● Task brief: Below are the entries; give again exactly the lines from the one mentioning "destruct Hd as [_ [? ?]]; [eauto|done]." through the one mentioning "db_at t a → a !! name = Some", inclusive.

● Extracted records:
[Start of Attachment]

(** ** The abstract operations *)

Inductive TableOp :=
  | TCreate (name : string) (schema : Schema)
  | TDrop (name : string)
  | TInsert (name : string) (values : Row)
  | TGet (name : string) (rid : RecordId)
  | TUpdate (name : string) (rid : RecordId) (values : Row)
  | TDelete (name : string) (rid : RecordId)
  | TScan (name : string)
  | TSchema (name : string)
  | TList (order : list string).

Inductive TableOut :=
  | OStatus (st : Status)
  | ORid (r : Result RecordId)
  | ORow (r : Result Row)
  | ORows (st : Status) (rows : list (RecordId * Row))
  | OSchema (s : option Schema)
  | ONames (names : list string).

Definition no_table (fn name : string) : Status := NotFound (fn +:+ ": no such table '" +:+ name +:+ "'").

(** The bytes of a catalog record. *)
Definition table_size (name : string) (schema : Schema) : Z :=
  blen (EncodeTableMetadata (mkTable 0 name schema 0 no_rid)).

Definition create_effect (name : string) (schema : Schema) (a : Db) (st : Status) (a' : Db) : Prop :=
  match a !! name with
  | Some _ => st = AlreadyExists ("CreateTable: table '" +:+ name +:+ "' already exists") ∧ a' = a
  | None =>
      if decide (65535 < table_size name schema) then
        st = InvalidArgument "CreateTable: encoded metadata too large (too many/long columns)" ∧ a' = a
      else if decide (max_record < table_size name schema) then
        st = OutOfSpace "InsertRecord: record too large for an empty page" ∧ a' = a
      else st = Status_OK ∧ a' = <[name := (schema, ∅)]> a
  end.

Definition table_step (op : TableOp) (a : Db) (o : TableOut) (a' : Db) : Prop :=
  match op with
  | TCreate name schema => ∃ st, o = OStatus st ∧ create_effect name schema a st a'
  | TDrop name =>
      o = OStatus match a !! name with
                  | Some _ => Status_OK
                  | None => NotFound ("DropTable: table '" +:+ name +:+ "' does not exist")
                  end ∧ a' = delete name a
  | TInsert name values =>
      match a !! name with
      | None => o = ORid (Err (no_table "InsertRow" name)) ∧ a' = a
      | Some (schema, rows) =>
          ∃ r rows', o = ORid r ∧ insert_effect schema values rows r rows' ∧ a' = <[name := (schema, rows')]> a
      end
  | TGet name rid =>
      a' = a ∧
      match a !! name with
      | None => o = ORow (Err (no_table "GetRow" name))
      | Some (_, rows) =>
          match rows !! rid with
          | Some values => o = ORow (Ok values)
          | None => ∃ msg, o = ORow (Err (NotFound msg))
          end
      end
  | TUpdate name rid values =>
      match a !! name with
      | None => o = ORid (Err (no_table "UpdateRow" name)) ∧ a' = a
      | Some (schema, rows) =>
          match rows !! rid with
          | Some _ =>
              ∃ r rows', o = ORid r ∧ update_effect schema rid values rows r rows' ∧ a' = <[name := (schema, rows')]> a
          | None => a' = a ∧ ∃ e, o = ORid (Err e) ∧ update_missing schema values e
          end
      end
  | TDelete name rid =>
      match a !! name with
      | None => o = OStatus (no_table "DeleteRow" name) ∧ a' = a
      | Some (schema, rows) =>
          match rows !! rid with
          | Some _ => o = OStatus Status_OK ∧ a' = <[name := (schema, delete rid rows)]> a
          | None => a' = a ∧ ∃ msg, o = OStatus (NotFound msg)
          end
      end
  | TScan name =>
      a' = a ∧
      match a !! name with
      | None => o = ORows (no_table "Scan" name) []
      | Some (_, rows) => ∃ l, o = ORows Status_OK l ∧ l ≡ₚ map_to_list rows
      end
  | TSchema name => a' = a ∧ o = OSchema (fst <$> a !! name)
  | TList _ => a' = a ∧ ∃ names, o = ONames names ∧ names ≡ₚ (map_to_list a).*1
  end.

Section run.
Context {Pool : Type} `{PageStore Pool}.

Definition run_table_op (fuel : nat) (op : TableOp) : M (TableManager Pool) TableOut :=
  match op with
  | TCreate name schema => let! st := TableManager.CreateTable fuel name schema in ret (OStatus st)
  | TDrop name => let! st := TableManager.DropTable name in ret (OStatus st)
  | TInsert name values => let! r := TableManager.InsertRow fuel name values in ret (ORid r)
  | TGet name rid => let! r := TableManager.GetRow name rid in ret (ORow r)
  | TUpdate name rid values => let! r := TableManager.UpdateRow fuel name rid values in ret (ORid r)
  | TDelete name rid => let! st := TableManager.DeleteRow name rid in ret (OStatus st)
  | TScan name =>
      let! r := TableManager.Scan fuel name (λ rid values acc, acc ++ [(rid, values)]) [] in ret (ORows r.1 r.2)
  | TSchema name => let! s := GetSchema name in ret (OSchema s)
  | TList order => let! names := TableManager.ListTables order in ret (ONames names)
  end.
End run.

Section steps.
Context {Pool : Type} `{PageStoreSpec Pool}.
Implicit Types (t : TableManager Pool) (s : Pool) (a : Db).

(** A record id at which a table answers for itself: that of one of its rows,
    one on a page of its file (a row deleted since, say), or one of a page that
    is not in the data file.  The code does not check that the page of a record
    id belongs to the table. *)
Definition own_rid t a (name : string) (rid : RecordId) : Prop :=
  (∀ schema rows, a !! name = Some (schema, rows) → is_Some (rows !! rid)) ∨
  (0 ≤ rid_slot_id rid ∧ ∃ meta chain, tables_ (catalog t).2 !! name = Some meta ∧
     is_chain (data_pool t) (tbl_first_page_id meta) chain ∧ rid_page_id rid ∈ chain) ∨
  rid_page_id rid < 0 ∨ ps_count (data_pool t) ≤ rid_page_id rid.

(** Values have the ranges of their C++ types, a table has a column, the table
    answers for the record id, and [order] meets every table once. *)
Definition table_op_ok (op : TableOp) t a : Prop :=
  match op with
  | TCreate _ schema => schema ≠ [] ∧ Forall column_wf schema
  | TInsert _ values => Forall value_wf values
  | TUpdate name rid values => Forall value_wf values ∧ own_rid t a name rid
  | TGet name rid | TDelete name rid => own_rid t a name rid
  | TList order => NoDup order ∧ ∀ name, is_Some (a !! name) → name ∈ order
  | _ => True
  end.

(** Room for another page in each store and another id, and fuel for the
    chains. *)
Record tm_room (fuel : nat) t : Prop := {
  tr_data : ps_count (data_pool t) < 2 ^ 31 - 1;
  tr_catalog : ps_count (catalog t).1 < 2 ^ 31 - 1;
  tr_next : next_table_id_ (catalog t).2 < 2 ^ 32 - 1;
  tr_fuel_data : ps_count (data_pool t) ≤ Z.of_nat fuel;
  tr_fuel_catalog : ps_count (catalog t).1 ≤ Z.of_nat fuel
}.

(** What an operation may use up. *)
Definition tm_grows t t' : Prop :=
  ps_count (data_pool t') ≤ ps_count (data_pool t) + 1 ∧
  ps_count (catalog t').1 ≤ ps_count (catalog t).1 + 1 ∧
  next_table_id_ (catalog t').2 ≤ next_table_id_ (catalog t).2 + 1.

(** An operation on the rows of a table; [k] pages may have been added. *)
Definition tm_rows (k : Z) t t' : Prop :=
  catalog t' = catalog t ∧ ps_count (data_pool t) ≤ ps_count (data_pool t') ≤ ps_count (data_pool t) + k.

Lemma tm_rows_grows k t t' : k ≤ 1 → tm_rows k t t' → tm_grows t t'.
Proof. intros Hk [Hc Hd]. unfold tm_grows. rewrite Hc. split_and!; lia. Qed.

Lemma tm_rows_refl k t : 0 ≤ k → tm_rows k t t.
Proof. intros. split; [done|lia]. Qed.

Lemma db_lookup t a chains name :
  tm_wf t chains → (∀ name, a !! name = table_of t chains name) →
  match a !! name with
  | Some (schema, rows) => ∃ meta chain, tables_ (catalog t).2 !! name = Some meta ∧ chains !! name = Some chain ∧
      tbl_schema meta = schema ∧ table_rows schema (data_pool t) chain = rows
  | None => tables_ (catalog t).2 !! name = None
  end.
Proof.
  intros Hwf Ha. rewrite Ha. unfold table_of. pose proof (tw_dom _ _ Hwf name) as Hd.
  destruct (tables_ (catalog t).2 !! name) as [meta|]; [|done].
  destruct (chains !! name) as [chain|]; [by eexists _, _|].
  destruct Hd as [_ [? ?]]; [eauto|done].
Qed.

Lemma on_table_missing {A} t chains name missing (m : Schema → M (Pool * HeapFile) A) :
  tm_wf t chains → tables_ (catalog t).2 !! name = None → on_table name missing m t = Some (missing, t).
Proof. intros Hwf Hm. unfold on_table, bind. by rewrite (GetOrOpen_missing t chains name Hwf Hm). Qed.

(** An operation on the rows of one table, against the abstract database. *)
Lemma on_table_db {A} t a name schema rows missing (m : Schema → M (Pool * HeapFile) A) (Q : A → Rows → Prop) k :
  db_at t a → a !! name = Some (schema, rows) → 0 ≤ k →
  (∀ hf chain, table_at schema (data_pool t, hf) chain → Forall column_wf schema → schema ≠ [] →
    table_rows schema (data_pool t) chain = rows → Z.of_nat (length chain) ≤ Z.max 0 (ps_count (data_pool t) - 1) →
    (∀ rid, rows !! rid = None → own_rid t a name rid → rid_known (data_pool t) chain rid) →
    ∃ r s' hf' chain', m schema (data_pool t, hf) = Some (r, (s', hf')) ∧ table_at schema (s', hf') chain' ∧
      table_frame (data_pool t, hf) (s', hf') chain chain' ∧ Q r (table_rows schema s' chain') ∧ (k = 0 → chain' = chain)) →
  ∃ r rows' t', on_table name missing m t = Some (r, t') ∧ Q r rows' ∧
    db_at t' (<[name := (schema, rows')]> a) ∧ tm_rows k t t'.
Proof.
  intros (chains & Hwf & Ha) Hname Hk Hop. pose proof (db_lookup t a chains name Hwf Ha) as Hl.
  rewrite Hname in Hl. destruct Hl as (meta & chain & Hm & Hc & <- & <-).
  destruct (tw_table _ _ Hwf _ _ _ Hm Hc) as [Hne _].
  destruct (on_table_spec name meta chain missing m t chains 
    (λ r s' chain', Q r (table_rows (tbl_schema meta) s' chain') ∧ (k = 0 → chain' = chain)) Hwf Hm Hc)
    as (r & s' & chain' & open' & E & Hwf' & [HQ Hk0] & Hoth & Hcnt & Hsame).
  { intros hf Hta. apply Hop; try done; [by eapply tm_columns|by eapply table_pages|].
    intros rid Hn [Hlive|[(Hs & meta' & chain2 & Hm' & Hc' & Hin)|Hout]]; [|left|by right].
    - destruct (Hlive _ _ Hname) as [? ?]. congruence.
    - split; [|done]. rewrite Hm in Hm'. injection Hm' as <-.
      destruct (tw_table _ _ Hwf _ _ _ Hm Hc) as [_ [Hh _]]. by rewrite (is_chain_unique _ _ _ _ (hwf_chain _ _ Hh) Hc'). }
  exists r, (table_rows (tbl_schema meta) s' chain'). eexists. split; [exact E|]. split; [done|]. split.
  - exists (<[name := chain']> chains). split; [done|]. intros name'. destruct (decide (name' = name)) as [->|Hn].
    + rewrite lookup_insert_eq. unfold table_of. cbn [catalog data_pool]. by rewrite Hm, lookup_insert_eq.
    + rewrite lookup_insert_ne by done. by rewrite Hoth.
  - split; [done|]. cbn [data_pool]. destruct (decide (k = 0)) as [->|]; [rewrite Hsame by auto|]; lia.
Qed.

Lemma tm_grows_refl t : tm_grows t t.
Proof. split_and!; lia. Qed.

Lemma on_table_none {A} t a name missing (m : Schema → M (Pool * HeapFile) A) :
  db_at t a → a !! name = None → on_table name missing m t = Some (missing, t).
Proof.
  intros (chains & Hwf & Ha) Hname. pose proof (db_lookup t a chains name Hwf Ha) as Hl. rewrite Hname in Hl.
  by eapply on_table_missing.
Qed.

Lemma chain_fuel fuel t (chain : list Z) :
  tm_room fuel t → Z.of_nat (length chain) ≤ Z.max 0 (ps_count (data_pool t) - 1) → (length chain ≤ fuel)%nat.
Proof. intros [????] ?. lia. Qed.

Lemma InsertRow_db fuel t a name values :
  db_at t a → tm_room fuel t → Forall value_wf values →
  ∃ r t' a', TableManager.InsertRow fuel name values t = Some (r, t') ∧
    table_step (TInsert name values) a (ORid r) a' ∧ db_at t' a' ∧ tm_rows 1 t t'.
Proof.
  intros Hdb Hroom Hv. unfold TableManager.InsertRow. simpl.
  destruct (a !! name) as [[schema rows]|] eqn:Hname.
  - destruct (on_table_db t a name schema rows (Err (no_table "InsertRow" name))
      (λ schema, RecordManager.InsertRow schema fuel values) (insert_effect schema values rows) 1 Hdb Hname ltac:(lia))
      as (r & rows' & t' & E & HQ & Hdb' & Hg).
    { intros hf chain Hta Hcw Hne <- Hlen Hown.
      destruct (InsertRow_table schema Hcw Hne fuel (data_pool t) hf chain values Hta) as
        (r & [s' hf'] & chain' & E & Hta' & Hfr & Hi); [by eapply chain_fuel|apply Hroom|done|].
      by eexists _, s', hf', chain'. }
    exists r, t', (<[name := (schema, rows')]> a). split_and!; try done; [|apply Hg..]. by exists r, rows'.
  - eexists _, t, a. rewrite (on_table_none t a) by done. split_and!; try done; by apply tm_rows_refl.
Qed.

[End of Attachment]

● Written answer:
  destruct Hd as [_ [? ?]]; [eauto|done].
Qed.

Lemma on_table_missing {A} t chains name missing (m : Schema → M (Pool * HeapFile) A) :
  tm_wf t chains → tables_ (catalog t).2 !! name = None → on_table name missing m t = Some (missing, t).
Proof. intros Hwf Hm. unfold on_table, bind. by rewrite (GetOrOpen_missing t chains name Hwf Hm). Qed.

(** An operation on the rows of one table, against the abstract database. *)
Lemma on_table_db {A} t a name schema rows missing (m : Schema → M (Pool * HeapFile) A) (Q : A → Rows → Prop) k :
  db_at t a → a !! name = Some (schema, rows) → 0 ≤ k →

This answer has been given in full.